ASSIGNMENT
Copy the records below exactly as they appear.

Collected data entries
Lemma strip_front_map f s :
  (∀ a, w1 (f a) = w1 a) → (∀ a b, w2 (f a) (f b) = w2 a b) →
  (∀ a b c, w3 (f a) (f b) (f c) = w3 a b c) →
  strip_front w1 w2 w3 (string_map f s) = string_map f (strip_front w1 w2 w3 s).
Proof.
  intros F1 F2 F3.
  induction s as [s IH] using (induction_ltof1 _ String.length). unfold ltof in IH.
  destruct s as [|a s1]; [done|]. simpl. rewrite F1. destruct (w1 a); [apply IH; simpl; lia|].
  destruct s1 as [|b s2]; [done|]. simpl. rewrite F2.
  destruct (w2 a b); [apply IH; simpl; lia|].
  destruct s2 as [|c s3]; [done|]. simpl. rewrite F3.
  destruct (w3 a b c); [apply IH; simpl; lia|done].
Qed.

End StripFront.

Lemma trim_start_fix_prefix s t :
  trim_start (s +:+ t) = s +:+ t → trim_start s = s.
Proof.
  intros H. apply strip_front_fix, (front_clean_prefix _ _ _ s t).
  rewrite <- H. apply strip_front_clean.
Qed.

Lemma trim_end_prefix s : ∃ t, s = trim_end s +:+ t.
Proof.
  unfold trim_end. destruct (strip_front_suffix ws1 (λ b a, ws2 a b) (λ c b a, ws3 a b c)
    (String.rev s)) as [p Hp].
  exists (String.rev p). rewrite <- rev_app, <- Hp. by rewrite rev_rev.
Qed.

Lemma trim_end_idemp s : trim_end (trim_end s) = trim_end s.
Proof.
  unfold trim_end. rewrite rev_rev. f_equal. apply strip_front_fix, strip_front_clean.
Qed.

Lemma trim_start_trim s : trim_start (trim s) = trim s.
Proof.
  unfold trim. destruct (trim_end_prefix (trim_start s)) as [t Ht].
  apply (trim_start_fix_prefix _ t). rewrite <- Ht.
  apply strip_front_fix, strip_front_clean.
Qed.

Lemma trim_idemp s : trim (trim s) = trim s.
Proof. unfold trim at 1. rewrite trim_start_trim. unfold trim. apply trim_end_idemp. Qed.

Lemma trim_map f s :
  (∀ a, ws1 (f a) = ws1 a) → (∀ a b, ws2 (f a) (f b) = ws2 a b) →
  (∀ a b c, ws3 (f a) (f b) (f c) = ws3 a b c) →
  trim (string_map f s) = string_map f (trim s).
Proof.
  intros F1 F2 F3. unfold trim, trim_end, trim_start.
  rewrite strip_front_map by done. rewrite <- string_map_rev, strip_front_map by auto.
  by rewrite string_map_rev.
Qed.

Lemma lower_trim s : trim (to_ascii_lowercase s) = to_ascii_lowercase (trim s).
Proof. apply trim_map; [apply ws1_lower|apply ws2_lower|apply ws3_lower]. Qed.

(** Text of visible ASCII characters has nothing to trim. *)
Definition is_visible (a : ascii) : bool := in_range 33 126 a.

Lemma visible_clean s w2 w3 :
  (∀ a b, is_visible a = true → w2 a b = false) →
  (∀ a b c, is_visible a = true → w3 a b c = false) →
  string_forallb is_visible s = true → front_clean ws1 w2 w3 s = true.
Proof.
  intros H2 H3. destruct s as [|a [|b [|c s]]]; simpl; try done;
    rewrite ?andb_true_iff; intros; destruct_and?;
    assert (ws1 a = false) as -> by (revert select (is_visible a = true); clear; by_chars);
    rewrite ?H2, ?H3 by done; done.
Qed.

EXERCISE RESULT
Lemma strip_front_map f s :
  (∀ a, w1 (f a) = w1 a) → (∀ a b, w2 (f a) (f b) = w2 a b) →
  (∀ a b c, w3 (f a) (f b) (f c) = w3 a b c) →
  strip_front w1 w2 w3 (string_map f s) = string_map f (strip_front w1 w2 w3 s).
Proof.
  intros F1 F2 F3.
  induction s as [s IH] using (induction_ltof1 _ String.length). unfold ltof in IH.
  destruct s as [|a s1]; [done|]. simpl. rewrite F1. destruct (w1 a); [apply IH; simpl; lia|].
  destruct s1 as [|b s2]; [done|]. simpl. rewrite F2.
  destruct (w2 a b); [apply IH; simpl; lia|].
  destruct s2 as [|c s3]; [done|]. simpl. rewrite F3.
  destruct (w3 a b c); [apply IH; simpl; lia|done].
Qed.

End StripFront.

Lemma trim_start_fix_prefix s t :
  trim_start (s +:+ t) = s +:+ t → trim_start s = s.
Proof.
  intros H. apply strip_front_fix, (front_clean_prefix _ _ _ s t).
  rewrite <- H. apply strip_front_clean.
Qed.

Lemma trim_end_prefix s : ∃ t, s = trim_end s +:+ t.
Proof.
  unfold trim_end. destruct (strip_front_suffix ws1 (λ b a, ws2 a b) (λ c b a, ws3 a b c)
    (String.rev s)) as [p Hp].
  exists (String.rev p). rewrite <- rev_app, <- Hp. by rewrite rev_rev.
Qed.

Lemma trim_end_idemp s : trim_end (trim_end s) = trim_end s.
Proof.
  unfold trim_end. rewrite rev_rev. f_equal. apply strip_front_fix, strip_front_clean.
Qed.

Lemma trim_start_trim s : trim_start (trim s) = trim s.
Proof.
  unfold trim. destruct (trim_end_prefix (trim_start s)) as [t Ht].
  apply (trim_start_fix_prefix _ t). rewrite <- Ht.
  apply strip_front_fix, strip_front_clean.
Qed.

Lemma trim_idemp s : trim (trim s) = trim s.
Proof. unfold trim at 1. rewrite trim_start_trim. unfold trim. apply trim_end_idemp. Qed.

Lemma trim_map f s :
  (∀ a, ws1 (f a) = ws1 a) → (∀ a b, ws2 (f a) (f b) = ws2 a b) →
  (∀ a b c, ws3 (f a) (f b) (f c) = ws3 a b c) →
  trim (string_map f s) = string_map f (trim s).
Proof.
  intros F1 F2 F3. unfold trim, trim_end, trim_start.
  rewrite strip_front_map by done. rewrite <- string_map_rev, strip_front_map by auto.
  by rewrite string_map_rev.
Qed.

Lemma lower_trim s : trim (to_ascii_lowercase s) = to_ascii_lowercase (trim s).
Proof. apply trim_map; [apply ws1_lower|apply ws2_lower|apply ws3_lower]. Qed.

(** Text of visible ASCII characters has nothing to trim. *)
Definition is_visible (a : ascii) : bool := in_range 33 126 a.

Lemma visible_clean s w2 w3 :
  (∀ a b, is_visible a = true → w2 a b = false) →
  (∀ a b c, is_visible a = true → w3 a b c = false) →
  string_forallb is_visible s = true → front_clean ws1 w2 w3 s = true.
Proof.
  intros H2 H3. destruct s as [|a [|b [|c s]]]; simpl; try done;
    rewrite ?andb_true_iff; intros; destruct_and?;
    assert (ws1 a = false) as -> by (revert select (is_visible a = true); clear; by_chars);
    rewrite ?H2, ?H3 by done; done.
Qed.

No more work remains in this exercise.